Start of DATA LISTING

(* ===== verification/Service.v ===== *)
(** * The service as a transition system

    [task_step] is one operation on the database by any task of any worker: what
    may happen between two checkpoints of a run, and, each of its transactions
    being a step too, before any transaction of another.  [service_step] is one step of a
    server process: a request served from its admission to its response, a
    command of an operator, a heartbeat, the watcher of a dropped stream, a step
    of another process on the same database, a restart, or a change of the world
    outside. *)
From S2P Require Import Prelude Text Json Encoding Session Tools Checkpoint Store Http Config Startup Requests Retention Commit Load Handlers Pages Server Stream Listings Router Admin.
Local Open Scope string_scope.
Local Open Scope Z_scope.

(** The tables after a computation on behalf of a session. *)
Definition tables_after {A} (m : T A) (s : Session) (d : Db) : Db := snd (snd (m (s, d))).

Section tasks.
Context `{P : Platform} `{B : Backend} `{F : Files} `{Sr : Serde}.
Variable text : db_error -> string.
Variable env : string -> option string.
Inductive task_step (d : Db) : Db -> Prop :=
| task_acquires session s : task_step d (tables_after (acquire_execution_lease session) s d)
| task_beats n session owner fence s : task_step d (tables_after (start_execution_heartbeat n session owner fence) s d)
| task_releases session owner fence s : task_step d (tables_after (release_execution_lease session owner fence) s d)
| task_loads session s : task_step d (tables_after (transaction (load_body session)) s d)
| task_saves c event s : task_step d (tables_after (save text c event) s d)
| task_attempts session cid fp c event s :
    task_step d (tables_after (transaction (commit_body session cid fp c event)) s d)
| task_cancels raw session q s : task_step d (tables_after (transaction (cancel_body raw session q)) s d)
| task_stops_run run s : task_step d (tables_after (cancel_run run) s d)
| task_disconnects session owner fence : task_step d (disconnect session owner fence d)
| task_admits k r s : task_step d (tables_after (insertion (insert_command k r)) s d)
| task_claims k owner s : task_step d (tables_after (fallible (claim_command k owner)) s d)
| task_gives_up command_ s : task_step d (tables_after (command_uncertain command_) s d)
| task_finishes command_ code body s : task_step d (tables_after (transaction (finish command_ code body)) s d)
| task_administers session route input adm s :
    task_step d (tables_after (operator_command env session route input adm) s d).
End tasks.

Section service.
Context `{P : Platform} `{B : Backend} `{F : Files} `{Sr : Serde} `{Sc : Schedule} {X : Type} `{HX : Host X}.
Variable text : db_error -> string.
Variable build_client : Config -> result string unit.
Variable env : string -> option string.
Variable root : string.
Variable root_entries : option (list DirEntry).
Variable utf8_error : string -> string.
Variable timestamp_cast : string -> string.
Variable clock_cast : Z -> string.
Variable execution_json : string -> string -> ExecutionRow -> value.
Variable run_json : string -> string -> RunRow -> value.
Variable archived_at : ArchiveRow -> string.
Variable patience : nat.
Variable integer_error : string -> string.
Variable export_rows : string -> string -> Db -> list value.
Variable create_file : string -> string -> X -> result string unit * X.

(** What the other tasks do between two checkpoints, and what they commit before
    a transaction begins, is made of their operations.  The operations of the
    second kind run one after the other, each alone. *)
Definition others_are_tasks : Prop :=
  (forall n d, rtc (task_step text env) d (others n d))
  /\ (forall n d, rtc (task_step (B := calm B) text env) d (meanwhile n d)).
Inductive service_step : Server X -> Server X -> Prop :=
| service_serves query_ q w : service_step w (snd (serve text build_client env root root_entries utf8_error timestamp_cast
    clock_cast execution_json run_json archived_at patience query_ q w))
| service_reconciles args w : service_step w (snd (reconcile_cli text env integer_error args w))
| service_retains args w : service_step w (snd (retention_cli text env integer_error export_rows create_file args w))
| service_task d w : task_step text env (db w) d -> service_step w (w <| db := d |>)
| service_elsewhere v v' w : service_step v v' -> db v = db w -> service_step w (w <| db := db v' |>)
| service_restarts w : service_step w (w <| held_locks := ∅ |>)
| service_outside x w : service_step w (w <| outside := x |>).
End service.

End of DATA LISTING

## [EXERCISE DETAILS]
Each record above should be given again exactly as it appears.

## [WRITTEN RESPONSE]
(* ===== verification/Service.v ===== *)
(** * The service as a transition system

    [task_step] is one operation on the database by any task of any worker: what
    may happen between two checkpoints of a run, and, each of its transactions
    being a step too, before any transaction of another.  [service_step] is one step of a
    server process: a request served from its admission to its response, a
    command of an operator, a heartbeat, the watcher of a dropped stream, a step
    of another process on the same database, a restart, or a change of the world
    outside. *)
From S2P Require Import Prelude Text Json Encoding Session Tools Checkpoint Store Http Config Startup Requests Retention Commit Load Handlers Pages Server Stream Listings Router Admin.
Local Open Scope string_scope.
Local Open Scope Z_scope.

(** The tables after a computation on behalf of a session. *)
Definition tables_after {A} (m : T A) (s : Session) (d : Db) : Db := snd (snd (m (s, d))).

Section tasks.
Context `{P : Platform} `{B : Backend} `{F : Files} `{Sr : Serde}.
Variable text : db_error -> string.
Variable env : string -> option string.
Inductive task_step (d : Db) : Db -> Prop :=
| task_acquires session s : task_step d (tables_after (acquire_execution_lease session) s d)
| task_beats n session owner fence s : task_step d (tables_after (start_execution_heartbeat n session owner fence) s d)
| task_releases session owner fence s : task_step d (tables_after (release_execution_lease session owner fence) s d)
| task_loads session s : task_step d (tables_after (transaction (load_body session)) s d)
| task_saves c event s : task_step d (tables_after (save text c event) s d)
| task_attempts session cid fp c event s :
    task_step d (tables_after (transaction (commit_body session cid fp c event)) s d)
| task_cancels raw session q s : task_step d (tables_after (transaction (cancel_body raw session q)) s d)
| task_stops_run run s : task_step d (tables_after (cancel_run run) s d)
| task_disconnects session owner fence : task_step d (disconnect session owner fence d)
| task_admits k r s : task_step d (tables_after (insertion (insert_command k r)) s d)
| task_claims k owner s : task_step d (tables_after (fallible (claim_command k owner)) s d)
| task_gives_up command_ s : task_step d (tables_after (command_uncertain command_) s d)
| task_finishes command_ code body s : task_step d (tables_after (transaction (finish command_ code body)) s d)
| task_administers session route input adm s :
    task_step d (tables_after (operator_command env session route input adm) s d).
End tasks.

Section service.
Context `{P : Platform} `{B : Backend} `{F : Files} `{Sr : Serde} `{Sc : Schedule} {X : Type} `{HX : Host X}.
Variable text : db_error -> string.
Variable build_client : Config -> result string unit.
Variable env : string -> option string.
Variable root : string.
Variable root_entries : option (list DirEntry).
Variable utf8_error : string -> string.
Variable timestamp_cast : string -> string.
Variable clock_cast : Z -> string.
Variable execution_json : string -> string -> ExecutionRow -> value.
Variable run_json : string -> string -> RunRow -> value.
Variable archived_at : ArchiveRow -> string.
Variable patience : nat.
Variable integer_error : string -> string.
Variable export_rows : string -> string -> Db -> list value.
Variable create_file : string -> string -> X -> result string unit * X.

(** What the other tasks do between two checkpoints, and what they commit before
    a transaction begins, is made of their operations.  The operations of the
    second kind run one after the other, each alone. *)
Definition others_are_tasks : Prop :=
  (forall n d, rtc (task_step text env) d (others n d))
  /\ (forall n d, rtc (task_step (B := calm B) text env) d (meanwhile n d)).
Inductive service_step : Server X -> Server X -> Prop :=
| service_serves query_ q w : service_step w (snd (serve text build_client env root root_entries utf8_error timestamp_cast
    clock_cast execution_json run_json archived_at patience query_ q w))
| service_reconciles args w : service_step w (snd (reconcile_cli text env integer_error args w))
| service_retains args w : service_step w (snd (retention_cli text env integer_error export_rows create_file args w))
| service_task d w : task_step text env (db w) d -> service_step w (w <| db := d |>)
| service_elsewhere v v' w : service_step v v' -> db v = db w -> service_step w (w <| db := db v' |>)
| service_restarts w : service_step w (w <| held_locks := ∅ |>)
| service_outside x w : service_step w (w <| outside := x |>).
End service.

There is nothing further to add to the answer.